- _SUPPLIED MATERIAL_
»»

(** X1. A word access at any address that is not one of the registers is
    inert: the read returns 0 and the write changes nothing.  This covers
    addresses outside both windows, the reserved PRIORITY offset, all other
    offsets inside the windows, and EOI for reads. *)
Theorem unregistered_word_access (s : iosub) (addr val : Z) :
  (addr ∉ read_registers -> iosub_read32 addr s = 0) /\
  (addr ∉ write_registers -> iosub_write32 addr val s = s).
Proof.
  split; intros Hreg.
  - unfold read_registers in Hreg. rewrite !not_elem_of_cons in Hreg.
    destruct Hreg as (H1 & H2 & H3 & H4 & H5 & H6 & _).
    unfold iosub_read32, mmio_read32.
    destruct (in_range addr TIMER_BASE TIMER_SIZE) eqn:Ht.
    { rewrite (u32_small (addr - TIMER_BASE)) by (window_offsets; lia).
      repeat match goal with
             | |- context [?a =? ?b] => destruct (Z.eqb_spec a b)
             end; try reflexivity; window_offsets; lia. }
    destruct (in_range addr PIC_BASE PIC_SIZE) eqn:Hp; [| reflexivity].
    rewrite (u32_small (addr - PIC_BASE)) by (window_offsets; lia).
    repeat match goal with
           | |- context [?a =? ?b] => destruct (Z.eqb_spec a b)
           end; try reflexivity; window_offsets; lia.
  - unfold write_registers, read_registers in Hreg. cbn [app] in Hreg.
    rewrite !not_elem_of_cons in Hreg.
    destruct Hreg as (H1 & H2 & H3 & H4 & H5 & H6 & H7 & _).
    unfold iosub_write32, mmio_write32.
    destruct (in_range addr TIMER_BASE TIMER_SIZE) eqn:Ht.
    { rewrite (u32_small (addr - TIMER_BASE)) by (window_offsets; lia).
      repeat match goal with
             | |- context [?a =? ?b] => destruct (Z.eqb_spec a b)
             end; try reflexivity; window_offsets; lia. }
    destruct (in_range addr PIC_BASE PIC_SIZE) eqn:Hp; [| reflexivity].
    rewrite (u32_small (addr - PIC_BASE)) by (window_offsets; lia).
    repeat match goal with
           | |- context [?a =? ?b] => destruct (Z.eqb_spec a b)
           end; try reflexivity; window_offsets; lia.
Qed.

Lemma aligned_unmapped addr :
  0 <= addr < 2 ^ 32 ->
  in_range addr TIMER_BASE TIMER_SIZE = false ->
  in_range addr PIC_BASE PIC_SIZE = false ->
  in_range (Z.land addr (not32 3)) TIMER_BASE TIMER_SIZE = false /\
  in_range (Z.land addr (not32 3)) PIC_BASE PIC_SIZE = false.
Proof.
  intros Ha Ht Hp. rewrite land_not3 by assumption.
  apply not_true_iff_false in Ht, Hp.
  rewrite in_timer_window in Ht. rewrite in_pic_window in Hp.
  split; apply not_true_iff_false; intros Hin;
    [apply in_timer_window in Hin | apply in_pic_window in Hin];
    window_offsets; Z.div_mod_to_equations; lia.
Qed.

««

- _INSTRUCTIONS FOR THE TASK_
With nothing added or left out, print the data again.

- _ANSWER TO THIS TASK_
(** X1. A word access at any address that is not one of the registers is
    inert: the read returns 0 and the write changes nothing.  This covers
    addresses outside both windows, the reserved PRIORITY offset, all other
    offsets inside the windows, and EOI for reads. *)
Theorem unregistered_word_access (s : iosub) (addr val : Z) :
  (addr ∉ read_registers -> iosub_read32 addr s = 0) /\
  (addr ∉ write_registers -> iosub_write32 addr val s = s).
Proof.
  split; intros Hreg.
  - unfold read_registers in Hreg. rewrite !not_elem_of_cons in Hreg.
    destruct Hreg as (H1 & H2 & H3 & H4 & H5 & H6 & _).
    unfold iosub_read32, mmio_read32.
    destruct (in_range addr TIMER_BASE TIMER_SIZE) eqn:Ht.
    { rewrite (u32_small (addr - TIMER_BASE)) by (window_offsets; lia).
      repeat match goal with
             | |- context [?a =? ?b] => destruct (Z.eqb_spec a b)
             end; try reflexivity; window_offsets; lia. }
    destruct (in_range addr PIC_BASE PIC_SIZE) eqn:Hp; [| reflexivity].
    rewrite (u32_small (addr - PIC_BASE)) by (window_offsets; lia).
    repeat match goal with
           | |- context [?a =? ?b] => destruct (Z.eqb_spec a b)
           end; try reflexivity; window_offsets; lia.
  - unfold write_registers, read_registers in Hreg. cbn [app] in Hreg.
    rewrite !not_elem_of_cons in Hreg.
    destruct Hreg as (H1 & H2 & H3 & H4 & H5 & H6 & H7 & _).
    unfold iosub_write32, mmio_write32.
    destruct (in_range addr TIMER_BASE TIMER_SIZE) eqn:Ht.
    { rewrite (u32_small (addr - TIMER_BASE)) by (window_offsets; lia).
      repeat match goal with
             | |- context [?a =? ?b] => destruct (Z.eqb_spec a b)
             end; try reflexivity; window_offsets; lia. }
    destruct (in_range addr PIC_BASE PIC_SIZE) eqn:Hp; [| reflexivity].
    rewrite (u32_small (addr - PIC_BASE)) by (window_offsets; lia).
    repeat match goal with
           | |- context [?a =? ?b] => destruct (Z.eqb_spec a b)
           end; try reflexivity; window_offsets; lia.
Qed.

Lemma aligned_unmapped addr :
  0 <= addr < 2 ^ 32 ->
  in_range addr TIMER_BASE TIMER_SIZE = false ->
  in_range addr PIC_BASE PIC_SIZE = false ->
  in_range (Z.land addr (not32 3)) TIMER_BASE TIMER_SIZE = false /\
  in_range (Z.land addr (not32 3)) PIC_BASE PIC_SIZE = false.
Proof.
  intros Ha Ht Hp. rewrite land_not3 by assumption.
  apply not_true_iff_false in Ht, Hp.
  rewrite in_timer_window in Ht. rewrite in_pic_window in Hp.
  split; apply not_true_iff_false; intros Hin;
    [apply in_timer_window in Hin | apply in_pic_window in Hin];
    window_offsets; Z.div_mod_to_equations; lia.
Qed.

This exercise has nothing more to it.